26. "The 7000 Rivers that Feed into the Mississippi River" is rather similar to 16. "Map of Rivers in the Contiguous United States". Do we really need both these maps in our limited set of 40 to help us make sense of the world. Why not ditch one? Better yet, both.
First complaint: the Mississippi's drainage extends into Canada, but not on this map. Apparently international customs is cracking down on streams without passports.
Bonus: just discovered that this map was made with a nifty online tool: http://nationalatlas.gov/streamer/Streamer/streamer.html , which is fun and much more informative than the static map, except the continued US-only problem. I wanted to see the Columbia River's drainage. The tool defaults to "trace downstream". The source of the Columbia (and much of its drainage) is in Canada. Annoying to impose political limited on non-political things like drainage basins. Even worse, the tool isn't smart enough to realize some rivers in the US connect to the Columbia in Canada. So asking it to "trace upstream" from the mouth of the Columbia results in the Pend Oreille, Clark Fork, Blackfoot, and Kootenay Rivers, among others being omitted. In reverse, if you have it "trace downstream" from, oh, Lake Pend Oreille, you'll see it flows into a river that ends at the US-Canada border (in reality it just barely enters Canada before joining the Columbia).

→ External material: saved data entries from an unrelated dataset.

Lemma period_ns_nonzero (f : Q) (w : World) :
  ~ (f == 0)%Q -> period_ns f w = Ok (int_of_Q (1 / f * 1000000000), w).
Proof.
  intros Hf. unfold period_ns.
  destruct (Qeq_bool f 0) eqn:E; [| reflexivity].
  apply Qeq_bool_iff in E. contradiction.
Qed.

Lemma period_ns_zero (f : Q) (w : World) :
  (f == 0)%Q -> period_ns f w = Raise ZeroDivisionError.
Proof.
  intros Hf. unfold period_ns. apply Qeq_bool_iff in Hf. now rewrite Hf.
Qed.


(** [update], branch by branch. *)
Lemma update_unfold {E} `{Action E} (self : Obj E) (w : World) :
  ~ (frequency self == 0)%Q ->
  update self w =
    if ticks (reads w) >?
       _last_update_time self + int_of_Q (1 / frequency self * 1000000000)
    then
      match run self (ticked w) with
      | Ok (o, w1) =>
          Ok ({| frequency := frequency o;
                 _last_update_time := ticks (reads w1);
                 fields := fields o |},
              {| reads := S (reads w1); drawn := drawn w1;
                 journal := (ticks (reads w), ticks (reads w1)) :: journal w1 |})
      | Raise e => Raise e
      | OutOfFuel => OutOfFuel
      end
    else Ok (self, ticked w).
Proof.
  intros Hf. unfold update, bind at 1. unfold monotonic_ns at 1.
  unfold bind at 1. fold (ticked w). rewrite (period_ns_nonzero _ _ Hf).
  destruct (_ >? _); [| reflexivity].
  unfold bind, ret. destruct (run self (ticked w)) as [[o w1] | e |]; reflexivity.
Qed.




#[export] Instance PeriodicTask_frame : ActionFrame unit.
Proof.
  split; intros o w o' w' Hrun; injection Hrun as <- <-; auto.
Qed.




(** C9, as the code has it. Constructing a [PeriodicTask] never fails: for
    every frequency, positive or not, the constructor returns a task with
    that frequency and [_last_update_time] 0. *)
Theorem PeriodicTask_init_always_succeeds (freq : Q) (w : World) :
  PeriodicTask_init freq w =
    Ok ({| frequency := freq; _last_update_time := 0; fields := tt |}, w).
Proof. reflexivity. Qed.

(** C9 as stated fails: a frequency of zero, and a negative one, are both
    accepted by the constructor. *)
Lemma PeriodicTask_init_accepts_nonpositive :
  ~ (forall (freq : Q) (w : World),
        (freq <= 0)%Q -> exists e, PeriodicTask_init freq w = Raise e).
Proof.
  intros Hall.
  destruct (Hall 0%Q {| reads := 0; drawn := 0; journal := [] |}) as [e He].
  - discriminate.
  - discriminate He.
Qed.

(** ** Properties of SparkleAnimation *)

(** *** Lists used as arrays and as sets *)

Lemma set_nth_length {A} (n : nat) (x : A) (l : list A) :
  length (set_nth n x l) = length l.
Proof.
  revert n. induction l as [| h t IH]; intros [| n]; simpl; auto.
Qed.


Lemma set_nth_other {A} (n m : nat) (x : A) (l : list A) :
  n <> m -> nth_error (set_nth n x l) m = nth_error l m.
Proof.
  revert n m.
  induction l as [| h t IH]; intros [| n] [| m] Hnm; simpl; auto; try congruence.
Qed.

Lemma existsb_eqb_In (x : Z) (s : list Z) :
  existsb (Z.eqb x) s = true <-> In x s.
Proof.
  rewrite existsb_exists. split.
  - intros (y & Hy & Hxy). apply Z.eqb_eq in Hxy. now subst.
  - intros Hx. exists x. split; [exact Hx | apply Z.eqb_refl].
Qed.

Lemma set_add_In (x y : Z) (s : list Z) :
  In y (set_add x s) <-> y = x \/ In y s.
Proof.
  unfold set_add. destruct (existsb (Z.eqb x) s) eqn:E.
  - apply existsb_eqb_In in E. split; [auto |]. intros [-> | H]; auto.
  - rewrite in_app_iff. simpl. split.
    + intros [H | [H | []]]; auto.
    + intros [H | H]; auto.
Qed.

Lemma set_add_NoDup (x : Z) (s : list Z) : NoDup s -> NoDup (set_add x s).
Proof.
  intros Hs. unfold set_add. destruct (existsb (Z.eqb x) s) eqn:E; [exact Hs |].
  assert (Hx : ~ In x s).
  { intros Hin. apply existsb_eqb_In in Hin. congruence. }
  apply NoDup_rev in Hs. rewrite <- (rev_involutive (s ++ [x])).
  apply NoDup_rev. rewrite rev_app_distr. simpl. constructor; [| exact Hs].
  now rewrite <- in_rev.
Qed.

Lemma set_add_length (x : Z) (s : list Z) :
  (length s <= length (set_add x s) <= S (length s))%nat.
Proof.
  unfold set_add. destruct (existsb (Z.eqb x) s); [lia |].
  rewrite length_app. simpl. lia.
Qed.

(** *** The random source *)

Lemma randint_ok (a b : Z) (w : World) :
  a <= b ->
  randint a b w = Ok (a + draws (drawn w) mod (b - a + 1), drew 1 w).
Proof.
  intros Hab. unfold randint. replace (b <? a) with false by (symmetry; lia).
  unfold drew. now rewrite Nat.add_1_r.
Qed.

Lemma randint_range (a b : Z) (w w' : World) (x : Z) :
  randint a b w = Ok (x, w') -> a <= x <= b /\ w' = drew 1 w.
Proof.
  unfold randint. destruct (b <? a) eqn:E; [discriminate |].
  intros Hx. injection Hx as <- <-.
  assert (Hm : 0 <= draws (drawn w) mod (b - a + 1) < b - a + 1)
    by (apply Z.mod_pos_bound; lia).
  split; [lia |]. unfold drew. now rewrite Nat.add_1_r.
Qed.

Lemma drew_drew (n m : nat) (w : World) : drew m (drew n w) = drew (n + m) w.
Proof. unfold drew. simpl. now rewrite Nat.add_assoc. Qed.

(** *** Sampling positions *)

Lemma sample_positions_inv (k n : Z) (fuel : nat) :
  forall (s r : list Z) (w w' : World),
    sample_positions fuel k n s w = Ok (r, w') ->
    NoDup s -> Forall (in_strip n) s -> Z.of_nat (length s) <= k ->
    NoDup r /\ Forall (in_strip n) r /\ Z.of_nat (length r) = k /\
    exists d, w' = drew d w.
Proof.
  induction fuel as [| fuel IH]; intros s r w w' Hrun Hnd Hin Hlen; simpl in Hrun.
  - destruct (_ <? _) eqn:E; [discriminate |]. injection Hrun as <- <-.
    repeat split; auto; [lia |]. exists O. unfold drew. destruct w; simpl.
    now rewrite Nat.add_0_r.
  - destruct (_ <? _) eqn:E.
    + unfold bind in Hrun.
      destruct (randint 0 (n - 1) w) as [[x w1] | e |] eqn:Hr; try discriminate.
      apply randint_range in Hr. destruct Hr as (Hx & ->).
      pose proof (set_add_length x s) as Hl.
      apply IH in Hrun.
      * destruct Hrun as (H1 & H2 & H3 & d & ->). repeat split; auto.
        exists (1 + d)%nat. apply drew_drew.
      * now apply set_add_NoDup.
      * apply Forall_forall. intros y Hy. apply set_add_In in Hy.
        destruct Hy as [-> | Hy]; [unfold in_strip; lia |].
        rewrite Forall_forall in Hin. auto.
      * lia.
    + injection Hrun as <- <-. repeat split; auto; [lia |].
      exists O. unfold drew. destruct w; simpl. now rewrite Nat.add_0_r.
Qed.

(** *** Float expressions, in exact arithmetic *)

Lemma percent_of_quot (p n : Z) :
  int_of_Q (inject_Z p / 100 * inject_Z n) = Z.quot (p * n) 100.
Proof.
  unfold int_of_Q, Qdiv, Qmult, Qinv, inject_Z. cbn [Qnum Qden].
  rewrite Z.mul_1_r. reflexivity.
Qed.

Lemma scaled_quot (v k : Z) :
  int_of_Q (inject_Z v * (inject_Z k / 100)) = Z.quot (v * k) 100.
Proof.
  unfold int_of_Q, Qdiv, Qmult, Qinv, inject_Z. cbn [Qnum Qden].
  rewrite Z.mul_1_r. reflexivity.
Qed.

Lemma percent_of_floor (p n : Z) :
  0 <= p -> 0 <= n ->
  int_of_Q (inject_Z p / 100 * inject_Z n) = p * n / 100 /\
  int_of_Q (inject_Z p / 100 * inject_Z n) = Qfloor (inject_Z p / 100 * inject_Z n).
Proof.
  intros Hp Hn. split.
  - rewrite percent_of_quot. apply Z.quot_div_nonneg; nia.
  - apply int_of_Q_floor. unfold Qle, Qdiv, Qmult, Qinv, inject_Z.
    cbn [Qnum Qden]. nia.
Qed.

(** *** Multipliers *)

Lemma draw_multipliers_ok (n : nat) :
  forall w : World,
    draw_multipliers n w = Ok (map percent (window (drawn w) n), drew n w).
Proof.
  induction n as [| n IH]; intros w.
  - simpl. unfold ret, drew. destruct w; simpl. now rewrite Nat.add_0_r.
  - simpl. unfold bind. rewrite randint_ok by lia. rewrite IH.
    unfold ret, window. simpl. rewrite Nat.add_1_r.
    f_equal. f_equal. unfold drew. simpl. f_equal. lia.
Qed.

(** *** Painting *)

Lemma skipn_nth_error {A} (l : list A) :
  forall i, (i < length l)%nat ->
    exists m, nth_error l i = Some m /\ skipn i l = m :: skipn (S i) l.
Proof.
  induction l as [| h t IH]; intros [| i] Hi; simpl in *; try lia.
  - exists h. auto.
  - destruct (IH i) as (m & H1 & H2); [lia |]. exists m. split; [exact H1 |].
    rewrite H2. reflexivity.
Qed.

Lemma setitem_in_range (i : Z) (c : list Z) (s : NeoPixel) (w : World) :
  in_strip (Z.of_nat (length (pixels s))) i ->
  setitem i c s w = Ok (write s (i, c), w).
Proof.
  unfold in_strip, setitem. intros Hi.
  replace ((0 <=? i) && (i <? _)) with true by (symmetry; apply andb_true_iff; lia).
  reflexivity.
Qed.

Lemma write_length (s : NeoPixel) (pc : Z * list Z) :
  length (pixels (write s pc)) = length (pixels s).
Proof. apply set_nth_length. Qed.

Lemma paint_enumerate (rgb : list Z) (mults : list Q) (l : list Z) :
  forall (i : nat) (s : NeoPixel) (w : World),
    (i + length l <= length mults)%nat ->
    Forall (in_strip (Z.of_nat (length (pixels s)))) l ->
    paint rgb mults (enumerate_from i l) s w =
      Ok (fold_left write (map (sparkle rgb) (combine l (skipn i mults))) s, w).
Proof.
  induction l as [| x t IH]; intros i s w Hlen Hin; simpl.
  - reflexivity.
  - simpl in Hlen. destruct (skipn_nth_error mults i) as (m & Hm & Hs); [lia |].
    inversion Hin as [| ? ? Hx Ht]; subst.
    unfold bind, getitem. rewrite Hm. unfold ret at 1.
    rewrite setitem_in_range by exact Hx.
    rewrite IH; [| lia | now rewrite write_length].
    rewrite Hs. reflexivity.
Qed.

Lemma fold_write_oplog (l : list (Z * list Z)) :
  forall s : NeoPixel,
    oplog (fold_left write l s) =
      rev (map (fun pc => OpSet (fst pc) (snd pc)) l) ++ oplog s.
Proof.
  induction l as [| pc t IH]; intros s; simpl; [reflexivity |].
  rewrite IH. simpl. now rewrite <- app_assoc.
Qed.

Lemma fold_write_length (l : list (Z * list Z)) :
  forall s : NeoPixel,
    length (pixels (fold_left write l s)) = length (pixels s).
Proof.
  induction l as [| pc t IH]; intros s; simpl; [reflexivity |].
  rewrite IH. apply write_length.
Qed.

(** A pixel nobody wrote keeps its value. *)
Lemma fold_write_untouched (l : list (Z * list Z)) (i : nat) :
  forall s : NeoPixel,
    Forall (fun pc => in_strip (Z.of_nat (length (pixels s))) (fst pc)) l ->
    ~ In (Z.of_nat i) (map fst l) ->
    nth_error (pixels (fold_left write l s)) i = nth_error (pixels s) i.
Proof.
  induction l as [| pc t IH]; intros s Hin Hni; simpl; [reflexivity |].
  inversion Hin as [| ? ? Hx Ht]; subst. simpl in Hni.
  rewrite IH.
  - simpl. apply set_nth_other. intros E. apply Hni. left.
    unfold in_strip in Hx. lia.
  - now rewrite write_length.
  - intros H. apply Hni. now right.
Qed.


(** *** One render pass, taken apart *)

Lemma normalize_pure (c : Color) (rgb : list Z) (w w' : World) :
  normalize c w = Ok (rgb, w') -> w' = w.
Proof.
  destruct c as [n | t]; simpl.
  - unfold to_bytes3. destruct (_ && _); [| discriminate].
    intros Hn. now injection Hn as _ <-.
  - intros Hn. now injection Hn as _ <-.
Qed.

27. "World Map of the Different Writing Systems". Ha, yes, the base map is sad. Poor Madagascar! And Lake Erie and Ontario, I hardly knew you! Hispanola, however, is battling Cuba for the title of largest Caribbean island.
And yea, a map of writing systems could be good, but this particular one is pretty sad. As for the legend, am I missing something? Four colors are listed, for Latin, Arabic, Chinese, and Cyrillic, plus white for "other". I don't see any white areas on the map, but I do see orange in India/SE Asia, red in Nunavut, yellow in Ethiopia, dark green in Mongolia, etc. Confusing! I suppose the legend only shows us the "big four", and "white" really means "all other colors"?
I think it's telling that despite being on Wikimedia Commons this map is not used on the English Wikipedia at all. Instead en.wikipedia uses a couple better maps, like https://commons.wikimedia.org/wiki/File:Writing_systems_worldwide.png and https://commons.wikimedia.org/wiki/File:WritingSystemsoftheWorld.png
28. "Worldwide Annual Coffee Consumption Per Capita". Eh.
24. "The Economic Center of Gravity Since 1 AD". I thought this was a cool idea, in theory, although all the problems you mention are...problematic. Maybe there are other subjects that could be better mapped using this kind of approach. I hadn't heard of "reification", or at least didn't really know what it meant. It's a form of fallacy? Alas...seems like an interesting cartographic approach...
30. The World Divided Into 7 Regions, Each with a Population of 1 Billion: Whatever.